The Schoolhouse Review Crew has just had the opportunity to review the newer (well, newer than what I used with the big guys) worksheet types of pages, and I chose to work with Richard and Trina (4th and 2nd grades) on the Intermediate Student Pages, which also came with the Bible Book Summary Cards.   I also used the Children's Songs CD.

When I used the program before, I really liked it.  One thing I loved was that it had you jumping around the Bible quite a bit, but not excessively.  We did Unit 1, where you learn about Joseph, spend a chunk of time on his story, then you learn about Daniel, then you learn about Jesus up through his first year of ministry, then it is back to Adam, Noah, and Job, then jumping forward to Joshua, and ending with learning about Jesus' last week.  That would be basically a schoolyear.

I loved that we weren't focused only on the Old Testament, or only on the Gospels.  We moved around, and constantly had timeline activities to keep a bit of perspective going as far as how this all fit together.  But we never went beyond that first unit, and I'm not entirely sure why.  Probably had something to do with all the new materials and how I couldn't decide what was best for us.

So, now I had the chance to try something out with Richard and Trina.  There are multiple levels with the worksheets, and you can have kids learning the same basic stuff, but doing it at their own level.  The choices:
  • Beginner -- for ages 3-grade K.  Or, you can use this with 1st-2nd graders who aren't reading well (if you are doing it with multiple kids)
  • Primary -- for 1st-2nd graders.  This doesn't coordinate with the other levels, so if you are teaching only kids in the 1st-2nd grade age range, this is good.  Since I wanted to have my 2nd grader *and* my 4th grader work together, I really couldn't go for this level
  • Intermediate -- for 3rd-4th graders.  This is what I opted for, with both kids.
  • Advanced -- for 5th-6th graders.
What I didn't like about Bible Study Guide for All Ages back when I was using it with my older kids was that I was constantly flipping through pages and I always felt fairly unsure about just what I was supposed to be doing.  But the information was good, and I loved the concept.

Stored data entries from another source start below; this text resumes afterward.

(* ===== verification/GitSSH.v ===== *)
(** * internal/core/gitssh: the git-over-ssh relay

    [command.go] (ParseCommand), [policy.go] (DeriveAllowlist), [wire.go] (frames)
    and the session handler of [relay.go].  A session is a function of the request,
    the bytes the guest sends and what the host answers (agent, ssh process), to
    the list of its effects in order.  The copying of ssh's output to the guest is
    not modelled; the race between the command section and an early exit of ssh is
    an input.  A request arrives decoded: its JSON text is left to the library. *)

From stdpp Require Import prelude strings list pretty.
From Stdlib Require Import ZArith Ascii Lia.
From S2P Require Import Prelude GoStrings GoIO GoPath PktLine.

(** ** Commands *)

Record ParsedCommand := mkParsedCommand {
  pc_Service : string;
  pc_GitHost : string;
  pc_BareHost : string;
  pc_OwnerRepo : string;
  pc_RawPath : string;
}.

Inductive command_error :=
| LooksLikeOption (arg : string)
| ArgvTooShort (n : Z)
| BadService (cmd : string)
| EmptyPath
| NoOwnerRepo (path : string)
| ExtraSegments (path : string)
| EmptyOwnerOrRepo (path : string).

Definition parse_service (cmdArg : string) : option (string * string) :=
  match CutPrefix cmdArg "git-receive-pack " with
  | Some rest => Some ("git-receive-pack"%string, rest)
  | None => match CutPrefix cmdArg "git-upload-pack " with
            | Some rest => Some ("git-upload-pack"%string, rest)
            | None => None
            end
  end.
(* ===== verification/PathPolicy.v ===== *)
(** * internal/core/perimeter/mitm: path policies ([proxy.go])

    The pure part of the credential-swapping proxy: canonical paths, the GitHub
    built-in policy, glob patterns, policy lookup and the GraphQL token-validation
    query, with [domain.IsGitHubHost].  The request pipeline that uses them is in
    Proxy. *)

From stdpp Require Import prelude gmap strings list.
From Stdlib Require Import ZArith Ascii Lia.
From S2P Require Import Prelude GoStrings GoIO GoPath.

(** [domain.IsGitHubHost] *)
Definition IsGitHubHost (h : string) : bool :=
  let h := TrimRightByte (ToLower (TrimSpace h)) "."%char in
  String.eqb h "github.com" || String.eqb h "githubusercontent.com" ||
  HasSuffix h ".github.com" || HasSuffix h ".githubusercontent.com".

Definition matchesDotSuffix (host : string) (suffixes : list string) : bool :=
  existsb (λ s, HasSuffix host s) suffixes.

(** ** Canonical paths *)

Definition segment_char (c : ascii) : bool :=
  let n := byte_val c in
  ((65 <=? n) && (n <=? 90)) || ((97 <=? n) && (n <=? 122)) || ((48 <=? n) && (n <=? 57)) ||
  bool_decide (c = "."%char) || bool_decide (c = "_"%char) || bool_decide (c = "~"%char) ||
  bool_decide (c = "-"%char).

Definition segmentOK (s : string) : bool := forallb segment_char (chars s).

Definition isCanonicalPath (decoded escaped : string) : bool :=
  String.eqb (path_Clean decoded) decoded &&
  forallb (λ seg, String.eqb seg "" || segmentOK seg) (Split escaped "/"%char).

Definition allDigits (s : string) : bool :=
  negb (String.eqb s "") && forallb (λ c, (48 <=? byte_val c) && (byte_val c <=? 57)) (chars s).

(** ** The GitHub built-in policy *)

Definition isGitHubPublicArtifactPath (method path : string) : bool :=
  if negb (String.eqb method "GET") && negb (String.eqb method "HEAD") then false
  else
    match Split (TrimPrefix path "/") "/"%char with
    | s0 :: s1 :: s2 :: s3 :: rest =>
        if String.eqb s0 "" || String.eqb s1 "" then false
        else if String.eqb s2 "archive" then negb (String.eqb s3 "")
        else if String.eqb s2 "releases" then
          match rest with
          | s4 :: _ => String.eqb s3 "download" && negb (String.eqb s4 "")
          | [] => false
          end
        else false
    | _ => false
    end.

Definition gitHubHostCarveOut (host method path : string) : bool :=
  if String.eqb host "github.com" then isGitHubPublicArtifactPath method path
  else if String.eqb host "api.github.com" then
    (String.eqb method "GET" && String.eqb path "/") || HasPrefix path "/graphql"
  else false.

Definition is_GET (method : string) : bool := String.eqb method "GET".
Definition is_POST (method : string) : bool := String.eqb method "POST".
Definition is_PATCH (method : string) : bool := String.eqb method "PATCH".
Definition is_DELETE (method : string) : bool := String.eqb method "DELETE".

(** The shapes below /releases/ with a numeric id. *)
Definition release_path_allowed (method suf : string) : bool :=
  match CutPrefix suf "assets/" with
  | Some rest => allDigits rest && (is_GET method || is_PATCH method || is_DELETE method)
  | None =>
      match Cut suf "/"%char with
      | Some (id, sub) => allDigits id && (String.eqb sub "assets" && is_GET method)
      | None => allDigits suf && (is_GET method || is_PATCH method || is_DELETE method)
      end
  end.

Definition api_path_allowed (method path owner repo : string) : bool :=
  let repoBase := "/repos/" +:+ owner +:+ "/" +:+ repo in
  let relBase := repoBase +:+ "/releases" in
  if is_GET method && String.eqb path "/user" then true
  else if is_GET method && String.eqb path repoBase then true
  else if (is_GET method || is_POST method) && String.eqb path (repoBase +:+ "/pulls") then true
  else if is_GET method && String.eqb path relBase then true
  else if is_POST method && String.eqb path relBase then true
  else if is_GET method && String.eqb path (relBase +:+ "/latest") then true
  else if is_GET method && HasPrefix path (relBase +:+ "/tags/") then true
  else if is_GET method && String.eqb path (repoBase +:+ "/stacks") then true
  else if is_POST method && String.eqb path (repoBase +:+ "/stacks") then true
  else if is_POST method && HasPrefix path "/stacks/" then
    match SplitN (TrimPrefix path "/stacks/") "/"%char 2 with
    | [id; verb] => allDigits id && (String.eqb verb "add" || String.eqb verb "unstack")
    | _ => false
    end
  else if is_GET method && HasPrefix path (repoBase +:+ "/pulls/") then
    match Cut (TrimPrefix path (repoBase +:+ "/pulls/")) "/"%char with
    | Some (prNum, sub) => allDigits prNum && (String.eqb sub "reviews" || String.eqb sub "comments")
    | None => allDigits (TrimPrefix path (repoBase +:+ "/pulls/"))
    end
  else if is_PATCH method && HasPrefix path (repoBase +:+ "/pulls/") then
    allDigits (TrimPrefix path (repoBase +:+ "/pulls/"))
  else if HasPrefix path "/graphql" then true
  else match CutPrefix path (relBase +:+ "/") with
       | None => false
       | Some suf => release_path_allowed method suf
       end.

Definition gitHubPathAllowed (host method path owner repo : string) : bool :=
  if String.eqb host "github.com" then
    let prefix := "/" +:+ owner +:+ "/" +:+ repo +:+ ".git/" in
    (is_GET method && String.eqb path (prefix +:+ "info/refs")) ||
    (is_POST method && String.eqb path (prefix +:+ "git-upload-pack")) ||
    (is_POST method && String.eqb path (prefix +:+ "git-receive-pack")) ||
    isGitHubPublicArtifactPath method path
  else if String.eqb host "api.github.com" then api_path_allowed method path owner repo
  else if String.eqb host "uploads.github.com" then
    match CutPrefix path ("/repos/" +:+ owner +:+ "/" +:+ repo +:+ "/releases/") with
    | None => false
    | Some suf =>
        is_POST method &&
        match Cut suf "/"%char with
        | Some (id, sub) => allDigits id && String.eqb sub "assets"
        | None => false
        end
    end
  else false.

(** ** Glob patterns *)

Record GlobPattern := mkGlobPattern { gp_method : string; gp_segs : list string }.

Inductive glob_error := NotRooted | BadSegment (seg : string).

Fixpoint first_bad_segment (segs : list string) : option string :=
  match segs with
  | [] => None
  | s :: segs => if String.eqb s "*" || String.eqb s "**" || segmentOK s
                 then first_bad_segment segs else Some s
  end.

Definition CompileGlobPattern (pattern : string) : result glob_error GlobPattern :=
  let '(method, p) :=
    match Cut pattern " "%char with
    | Some (m, rest) => if String.eqb m "" then (""%string, pattern) else (ToUpper m, rest)
    | None => (""%string, pattern)
    end in
  if negb (HasPrefix p "/") then Err NotRooted
  else
    let segs := Split p "/"%char in
    match first_bad_segment (drop 1 segs) with
    | Some s => Err (BadSegment s)
    | None => Ok (mkGlobPattern method segs)
    end.

(** A double star tries every suffix. *)
Fixpoint matchGlobSegs (pat segs : list string) : bool :=
  match pat with
  | [] => match segs with [] => true | _ => false end
  | p :: pat' =>
      if String.eqb p "**" then
        (fix try segs := matchGlobSegs pat' segs ||
                         match segs with [] => false | _ :: segs' => try segs' end) segs
      else
        match segs with
        | [] => false
        | s :: segs' => if negb (String.eqb p "*") && negb (String.eqb p s) then false
                        else matchGlobSegs pat' segs'
        end
  end.

Definition matchPath (gp : GlobPattern) (method reqPath : string) : bool :=
  if negb (String.eqb (gp_method gp) "") && negb (EqualFold (gp_method gp) method) then false
  else matchGlobSegs (gp_segs gp) (Split reqPath "/"%char).

(** ** Policies per placeholder and host *)

Record GitHubPolicy := mkGitHubPolicy { gh_Owner : string; gh_Name : string }.
Record HostPathPolicy := mkHostPathPolicy {
  hpp_GitHub : option GitHubPolicy;
  hpp_Patterns : list GlobPattern;
}.
Abbreviation PathPolicies := (gmap string (gmap string HostPathPolicy)) (only parsing).

Definition githubWildcardHost : string := "*.github.com".

Definition buildPathPolicies (pp : PathPolicies) (allowedRepo : string) : result string PathPolicies :=
  if String.eqb allowedRepo "" then Ok pp
  else
    match Cut allowedRepo "/"%char with
    | Some (owner, name) =>
        if String.eqb owner "" || String.eqb name "" then Err "not in owner/repo format"%string
        else Ok (<[""%string := {[githubWildcardHost :=
                     mkHostPathPolicy (Some (mkGitHubPolicy owner name)) []]}]> pp)
    | None => Err "not in owner/repo format"%string
    end.

Definition lookupInMap (host : string) (hostMap : gmap string HostPathPolicy) : option HostPathPolicy :=
  match hostMap !! host with
  | Some pol => Some pol
  | None => if IsGitHubHost host then hostMap !! githubWildcardHost else None
  end.

Definition lookupPolicy (pp : PathPolicies) (placeholder host : string) : option HostPathPolicy :=
  match pp !! placeholder ≫= lookupInMap host with
  | Some pol => Some pol
  | None => if String.eqb placeholder "" then None else pp !! ""%string ≫= lookupInMap host
  end.

Definition extractPlaceholder (authHeader : string) : string :=
  match CutPrefix authHeader "Bearer " with
  | Some rest => rest
  | None =>
      match CutPrefix authHeader "token " with
      | Some rest => rest
      | None =>
          match CutPrefix authHeader "Basic " with
          | Some rest =>
              match DecodeString rest with
              | None => ""%string
              | Some raw => match Cut raw ":"%char with Some (_, pass) => pass | None => ""%string end
              end
          | None => ""%string
          end
      end
  end.

(** ** The GraphQL token-validation query *)

Definition githubTokenValidationQueries : list string :=
  ["queryUserCurrent{viewer{login}}"; "query{viewer{login}}"; "{viewer{login}}"]%string.
Lemma sni_request_injection :
  ∃ pc rest, buildDialer_443 (enc_record ["003"%char; "001"%char] (example_hello injecting_name)) =
    Some ("CONNECT a HTTP/1.1" +:+ crlf +:+ crlf +:+ "GET /:443 HTTP/1.1" +:+ crlf +:+ rest, pc).
Proof. do 2 eexists. vm_compute. reflexivity. Qed.

(** A record cut short is replayed with zeros the guest never sent. *)
Lemma sni_truncated_replay_padded :
  ∃ pc, ParseSNI ["022"%char; "003"%char] = (Err ErrRead, pc) ∧
    peek_stream pc = ["022"%char; "003"%char; "000"%char; "000"%char; "000"%char].
Proof. eexists. split; reflexivity. Qed.

(** ** Witnesses *)

Lemma example_hello_wf : hello_wf (example_hello "github.com").
Proof. unfold hello_wf, is_u16, maxClientHelloRecord. repeat split; try (by vm_compute); try (vm_compute; lia). repeat constructor; vm_compute; by (lia || done). Qed.

Lemma sni_peek_safe_and_transparent_witness :
  let raw := enc_record ["003"%char; "001"%char] (example_hello "github.com") in
  ∃ pc, ParseSNI raw = (Ok (chars "github.com"), pc) ∧ peek_stream pc = raw.
Proof.
  cbv zeta. set (raw := enc_record _ _). assert (Hres : fst (ParseSNI raw) = Ok (chars "github.com")) by (vm_compute; reflexivity).
  destruct (ParseSNI raw) as [res pc] eqn:Hp. cbn [fst] in Hres.
  exists pc. rewrite Hres. split; [done|].
  destruct (sni_peek_safe_and_transparent raw res pc Hp) as (_ & Ht & _). apply Ht. by rewrite Hres.
Defined.

Lemma sni_tunnels_to_client_name_witness :
  ∃ pc, buildDialer_443 (enc_record ["003"%char; "001"%char] (example_hello "github.com") ++ chars "more") =
    Some (connect_request "github.com", pc).
Proof.
  destruct (sni_tunnels_to_client_name ["003"%char; "001"%char] (example_hello "github.com") (chars "more") eq_refl example_hello_wf)
    as [_ Hn].
  destruct (Hn [(0, chars "github.com")]) as (pc & Hpc & _).
  - split; [reflexivity|]. split; [repeat constructor; vm_compute; done|]. split; vm_compute; done.
  - exists pc. exact Hpc.
Defined.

With these student pages?  I am completely loving it.

How does it work?

Basically, the kids pull out the next worksheet.  I pull out a Bible.  And we have the CD available (the CD is considered "helpful" for this age) if we need it.  Everything I need to know is laid out on the front and back of a legal-sized piece of paper.  Let's walk through Lesson 5:

Remember It:  The kids have four statements, and they need to match up who is being talked about.  For instance:  "I forgot to tell Pharaoh about Joseph."  The kids got each of these answers quickly.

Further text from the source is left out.